Capacitance and inductance are two concepts in electrical engineering that don’t get a lot of attention, but they’re important. They’re commonly used to find the ratio of energy stored in an electric field to the energy dissipated as heat. For example, if you had a capacitor and it was storing energy at 1 volt, there would be 1 farad of capacitance.

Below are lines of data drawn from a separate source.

(** * Forensic AI Analyst (app.py): data-acquisition pipeline

    A shallow embedding of [src/app.py]: the two page extractors
    ([extract_transcript_links], [get_company_ratios]), the remote ratio
    fetcher ([get_financial_data]), the document text extractor
    ([read_transcript]), the retried generation call ([generate_analysis]),
    the handler of the "Start Deep Research" button, and the check of the
    two keys the script makes when it starts.

    Python values are modelled as follows.
    - [str] is [string]; one [ascii] is one character (code points below 256),
      so lengths and slices count characters.
    - [dict] is an association list in insertion order ([dict_set] keeps the
      position of a key that is already there, as Python does).
    - JSON data returned by the scraping actor is [json].
    - Calls that leave the process (HTTP, the actor, the PDF reader, the
      generation service) are fields of a [World]; every call is logged as an
      [event], and a call that raises returns [Raise e].  The world answers a
      call by its arguments, the generation service also by the number of the
      attempt.
    - A function body is a computation [M A]: its outcome together with the
      events it produced, in order.
    - The libraries the program calls are modelled by what they are
      documented to do: BeautifulSoup's html.parser tree builder and its
      [find], [find_all], [string] and [get_text] on element trees with
      text and comment leaves (declarations, processing instructions and
      CDATA sections left out), [raise_for_status] of requests, and the
      retry decorator of tenacity with its wait.
    - [tag.string] is the one search that recurses in the interpreter; the
      calls it may still nest are a field of the [World].
    - Every string of a page has its class: plain text, a comment, or the
      text of a script, style, template or ruby-text element, which text
      extraction leaves out.
    - Exceptions are the subclasses of [Exception]; the interface calls
      ([st.error], [st.stop], ...) are events, the diagnostic [print] calls
      and the generation configuration are left out. *)

From Stdlib Require Import String Ascii List Bool Arith ZArith NArith QArith Lia Lqa.
From Stdlib Require DecimalString.
Import ListNotations.

Set Warnings "-register-all".

Close Scope Q_scope.
Open Scope list_scope.
Open Scope string_scope.

(* ================================================================= *)
(** ** Python strings *)

Module PyStr.

(** [str.isspace] on one character: the whitespace that [str.strip()] and
    [\S] use, for code points below 256. *)
Definition isspace (c : ascii) : bool :=
  let n := N_of_ascii c in
  (((9 <=? n) && (n <=? 13)) || ((28 <=? n) && (n <=? 32))
   || (n =? 133) || (n =? 160))%N.

Fixpoint lstrip (s : string) : string :=
  match s with
  | EmptyString => EmptyString
  | String c r => if isspace c then lstrip r else s
  end.

Fixpoint rstrip (s : string) : string :=
  match s with
  | EmptyString => EmptyString
  | String c r =>
      match rstrip r with
      | EmptyString => if isspace c then EmptyString else String c EmptyString
      | r' => String c r'
      end
  end.

(** [s.strip()] *)
Definition strip (s : string) : string := rstrip (lstrip s).

(** [s.startswith(p)] *)
Definition startswith (p s : string) : bool := prefix p s.

(** Truth value of a string: [if s:] *)
Definition nonempty (s : string) : bool :=
  match s with EmptyString => false | _ => true end.

(** [s.replace(old, new)]: left to right, non-overlapping.  [skip] counts the
    characters of a matched [old] that are still to be passed over. *)
Fixpoint replace_from (old new : string) (skip : nat) (s : string) : string :=
  match s with
  | EmptyString => EmptyString
  | String c r =>
      match skip with
      | S k => replace_from old new k r
      | O =>
          if prefix old s
          then new ++ replace_from old new (String.length old - 1) r
          else String c (replace_from old new 0 r)
      end
  end.

Fixpoint intersperse_all (new s : string) : string :=
  match s with
  | EmptyString => EmptyString
  | String c r => String c (new ++ intersperse_all new r)
  end.

Definition replace (old new s : string) : string :=
  match old with
  | EmptyString => new ++ intersperse_all new s
  | _ => replace_from old new 0 s
  end.

(** [sep.join(l)] *)
Fixpoint join (sep : string) (l : list string) : string :=
  match l with
  | [] => EmptyString
  | [x] => x
  | x :: r => x ++ sep ++ join sep r
  end.

(** [s.split()]: the maximal runs of non-whitespace characters. *)
Fixpoint split_from (s : string) (word : string) : list string :=
  match s with
  | EmptyString => if nonempty word then [word] else []
  | String c r =>
      if isspace c
      then (if nonempty word then word :: split_from r EmptyString
            else split_from r EmptyString)
      else split_from r (word ++ String c EmptyString)
  end.

Definition split (s : string) : list string := split_from s EmptyString.

(** [str(n)] for a non-negative integer *)
Definition str_of_nat (n : nat) : string := DecimalString.NilZero.string_of_uint (Nat.to_uint n).

(** [str(z)] for an integer *)
Definition str_of_Z (z : Z) : string := DecimalString.NilZero.string_of_int (Z.to_int z).

(** [s[:n]]: the first [n] characters, all of [s] when it is shorter. *)
Fixpoint take (n : N) (s : string) : string :=
  match s with
  | EmptyString => EmptyString
  | String c r => if (n =? 0)%N then EmptyString else String c (take (N.pred n) r)
  end.

(** Number of characters, [len(s)], as a binary number. *)
Definition len (s : string) : N := N.of_nat (String.length s).

(** Occurrence of a character *)
Fixpoint mem (c : ascii) (s : string) : bool :=
  match s with
  | EmptyString => false
  | String d r => Ascii.eqb c d || mem c r
  end.


End PyStr.

(* ================================================================= *)
(** ** Python dictionaries and JSON values *)

Definition dict (V : Type) : Type := list (string * V).

Fixpoint dict_get {V : Type} (k : string) (d : dict V) : option V :=
  match d with
  | [] => None
  | (k', v) :: r => if (k' =? k)%string then Some v else dict_get k r
  end.

(** [d[k] = v] *)
Fixpoint dict_set {V : Type} (k : string) (v : V) (d : dict V) : dict V :=
  match d with
  | [] => [(k, v)]
  | (k', v') :: r =>
      if (k' =? k)%string then (k', v) :: r else (k', v') :: dict_set k v r
  end.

If you had a voltage source with 2 volts across it that was dissipating 2 watts as heat, then the inductance formula would say there is 0.5 henrys per volt across the point that the current is flowing through, or 500 millihenrys (mH) total—the symbol for mH is mh.
A capacitance c and an inductance l are operated at the same angular frequency. When you operate two different reactances at the same frequency and compare them, you’d say that c to the nth power is equal to l to the (n-1)th power. In other words: c n = l (n-1) . This equation provides very useful data for engineers because when a circuit is resonating, it’s dissipating energy and creating heat. Inductance is a reactance that’s very easy to calculate, as opposed to capacitance, which can be difficult. For example: let’s say you have a 1 mH inductor and a 1 microfarad capacitor; this is an LRC (inductive-capacitive) resonant circuit.
1. Inductance :
Inductance is measured in henry, a unit that’s named after Henry Joseph Carey, an American physicist and engineer who invented it. It’s the measure of magnetic flux (intensity) around a loop. A coil will have more inductance than the manufacturer claims if you don’t run the internal resistance down to 0 ohms.
The gauge of wire is how much inductance it has per turn: 80-gauge wire has about 1/4 henry of inductance per turn or about 6 inches or 16 cm across. You can find out how many turns are in an inductor by dividing by its diameter and then multiplying by 1,000 (1 inch × 10 gauge = 100 feet).
2. Capacitance :
Capacitance is measured in farads, a unit that’s named after André-Marie Ampère, a French physicist and mathematician. A capacitor is a charged storage space much like an electric battery; however, they differ in ways that have to do with the surface area of their electrodes (plates) and the materials between them.
A capacitor can also be made up of many small capacitors (called multiples of Farad) bonded together. To calculate capacitance, you divide the mass by the charge: C = m / q = µ F / nC = µ B / nC The number of microfarads per farad is 0.001. The mass is measured in microcoulombs, an electric charge measured in coulombs. The number of nanoFarads per farad is 0.000000001 or equal to 1×10−9 or one trillionth.
3. LRC ( Inductive- Capacitive) Resonance :
To understand how resonance works, imagine a load connected across one end of a resistor and another resistor connected across the other end of the load resistor. When the source of voltage (resistor) is connected across both resistor points, it creates a large voltage drop that would ordinarily fall across both resistors. But because energy is conserved, there’s no extra voltage to dissipate as heat in the second resistor.
When this happens, the load (second resistor) will get very hot! When you use two inductors and a capacitor connected together in a series-parallel combination, this results in an increase in voltage at resonance for alternating current (AC). This type of circuit works better for high frequencies as opposed to low frequencies. Let’s say you have two capacitors, one of which is charged to 4.8 microfarads while the other is charged to 0.1 microfarads.
The total capacitance would be 2.2 microfarads, but since the second capacitor is charged to only 0.1 microfarads, it has a small effect on the overall circuit, compared with the larger capacitor of 4.8 microfarads. So in reality, a resonant circuit with only a small capacitor will actually have very little reactance and will work well at frequencies over 1 kHz and less than 40 kHz—a fraction of a cycle (Hz).
4. LCR ( Inductive- Capacitive-Reactive) Resonance :
The LCR resonant circuit is basically the same as the LRC circuit. It differs only in the addition of an inductor. If a capacitor has a high reactance, but a low resistance, you can add an inductor to reduce the reactance to zero. Since there’s no reactive component to an inductor and a magnetic field is created around it when it’s in motion, this will work well at frequencies that are greater than 1 MHz and less than 15 MHz—the range of highest impedance (Xmax).
If you’re learning about electric fields and want to know how to learn about capacitance and inductance, then this article is for you.